[DATA EXCERPTS]
....................
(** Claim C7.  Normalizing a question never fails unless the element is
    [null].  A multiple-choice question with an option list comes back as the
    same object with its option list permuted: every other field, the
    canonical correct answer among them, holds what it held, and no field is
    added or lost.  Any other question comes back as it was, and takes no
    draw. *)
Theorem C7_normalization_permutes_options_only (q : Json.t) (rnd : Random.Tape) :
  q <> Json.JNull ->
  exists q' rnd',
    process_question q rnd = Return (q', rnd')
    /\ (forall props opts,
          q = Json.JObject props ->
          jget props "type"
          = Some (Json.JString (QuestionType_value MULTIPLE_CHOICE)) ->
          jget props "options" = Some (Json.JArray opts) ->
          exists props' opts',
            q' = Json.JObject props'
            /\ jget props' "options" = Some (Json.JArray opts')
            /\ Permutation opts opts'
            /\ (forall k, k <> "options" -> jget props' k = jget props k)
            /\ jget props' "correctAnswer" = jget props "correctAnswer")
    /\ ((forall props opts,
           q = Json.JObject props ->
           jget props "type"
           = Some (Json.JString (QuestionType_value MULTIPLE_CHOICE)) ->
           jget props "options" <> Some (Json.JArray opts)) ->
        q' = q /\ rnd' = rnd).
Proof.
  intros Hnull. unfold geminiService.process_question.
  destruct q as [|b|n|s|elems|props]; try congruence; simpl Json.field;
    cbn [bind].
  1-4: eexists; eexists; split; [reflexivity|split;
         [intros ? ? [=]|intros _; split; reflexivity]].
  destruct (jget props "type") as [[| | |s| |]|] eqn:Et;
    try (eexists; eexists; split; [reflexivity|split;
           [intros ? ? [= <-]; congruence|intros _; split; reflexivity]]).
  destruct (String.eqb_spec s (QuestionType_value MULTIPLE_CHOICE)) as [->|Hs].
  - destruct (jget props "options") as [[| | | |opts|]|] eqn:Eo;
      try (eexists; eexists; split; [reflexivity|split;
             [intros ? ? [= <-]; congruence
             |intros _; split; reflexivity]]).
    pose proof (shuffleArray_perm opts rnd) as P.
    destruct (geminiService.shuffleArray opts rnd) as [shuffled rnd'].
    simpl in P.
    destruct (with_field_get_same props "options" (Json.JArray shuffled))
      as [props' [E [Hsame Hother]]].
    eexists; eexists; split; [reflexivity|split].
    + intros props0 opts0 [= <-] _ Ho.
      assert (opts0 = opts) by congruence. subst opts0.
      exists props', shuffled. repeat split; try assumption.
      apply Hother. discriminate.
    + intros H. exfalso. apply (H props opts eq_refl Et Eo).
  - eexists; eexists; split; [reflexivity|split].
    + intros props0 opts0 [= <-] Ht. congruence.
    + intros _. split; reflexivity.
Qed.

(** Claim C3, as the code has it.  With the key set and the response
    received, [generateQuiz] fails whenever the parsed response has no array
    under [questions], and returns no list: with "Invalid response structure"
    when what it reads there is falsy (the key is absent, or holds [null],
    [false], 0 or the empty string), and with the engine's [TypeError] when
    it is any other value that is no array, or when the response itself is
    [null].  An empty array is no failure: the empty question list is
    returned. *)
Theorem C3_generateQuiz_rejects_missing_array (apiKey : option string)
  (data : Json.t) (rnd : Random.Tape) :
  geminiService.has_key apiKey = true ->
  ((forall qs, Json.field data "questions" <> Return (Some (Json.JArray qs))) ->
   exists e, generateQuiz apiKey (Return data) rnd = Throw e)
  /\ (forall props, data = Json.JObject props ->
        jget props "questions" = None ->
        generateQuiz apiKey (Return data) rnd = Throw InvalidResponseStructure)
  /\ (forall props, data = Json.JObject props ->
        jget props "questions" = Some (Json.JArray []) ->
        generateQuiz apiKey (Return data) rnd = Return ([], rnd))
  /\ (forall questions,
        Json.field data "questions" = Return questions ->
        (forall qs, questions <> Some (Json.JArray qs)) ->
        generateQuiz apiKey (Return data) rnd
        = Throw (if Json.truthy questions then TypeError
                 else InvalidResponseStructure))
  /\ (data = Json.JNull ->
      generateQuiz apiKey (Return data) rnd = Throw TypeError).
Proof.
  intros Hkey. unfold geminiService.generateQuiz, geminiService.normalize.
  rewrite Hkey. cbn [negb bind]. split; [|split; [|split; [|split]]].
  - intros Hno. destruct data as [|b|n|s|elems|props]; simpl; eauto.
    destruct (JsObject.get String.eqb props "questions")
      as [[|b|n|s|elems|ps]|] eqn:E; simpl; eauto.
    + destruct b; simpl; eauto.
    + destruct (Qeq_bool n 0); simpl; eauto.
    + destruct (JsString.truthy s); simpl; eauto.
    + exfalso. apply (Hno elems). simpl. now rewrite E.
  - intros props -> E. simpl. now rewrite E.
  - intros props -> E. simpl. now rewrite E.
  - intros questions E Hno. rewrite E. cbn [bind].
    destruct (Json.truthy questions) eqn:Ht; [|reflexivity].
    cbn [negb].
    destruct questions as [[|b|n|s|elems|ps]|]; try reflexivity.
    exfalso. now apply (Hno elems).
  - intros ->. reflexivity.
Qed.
....................
[PROBLEM REQUIREMENTS] Go through the records from the first line and copy each one exactly, ending after the line that contains "canonical correct answer". Give nothing else.

[EXERCISE RESULT]
(** Claim C7.  Normalizing a question never fails unless the element is
    [null].  A multiple-choice question with an option list comes back as the
    same object with its option list permuted: every other field, the
    canonical correct answer among them, holds what it held, and no field is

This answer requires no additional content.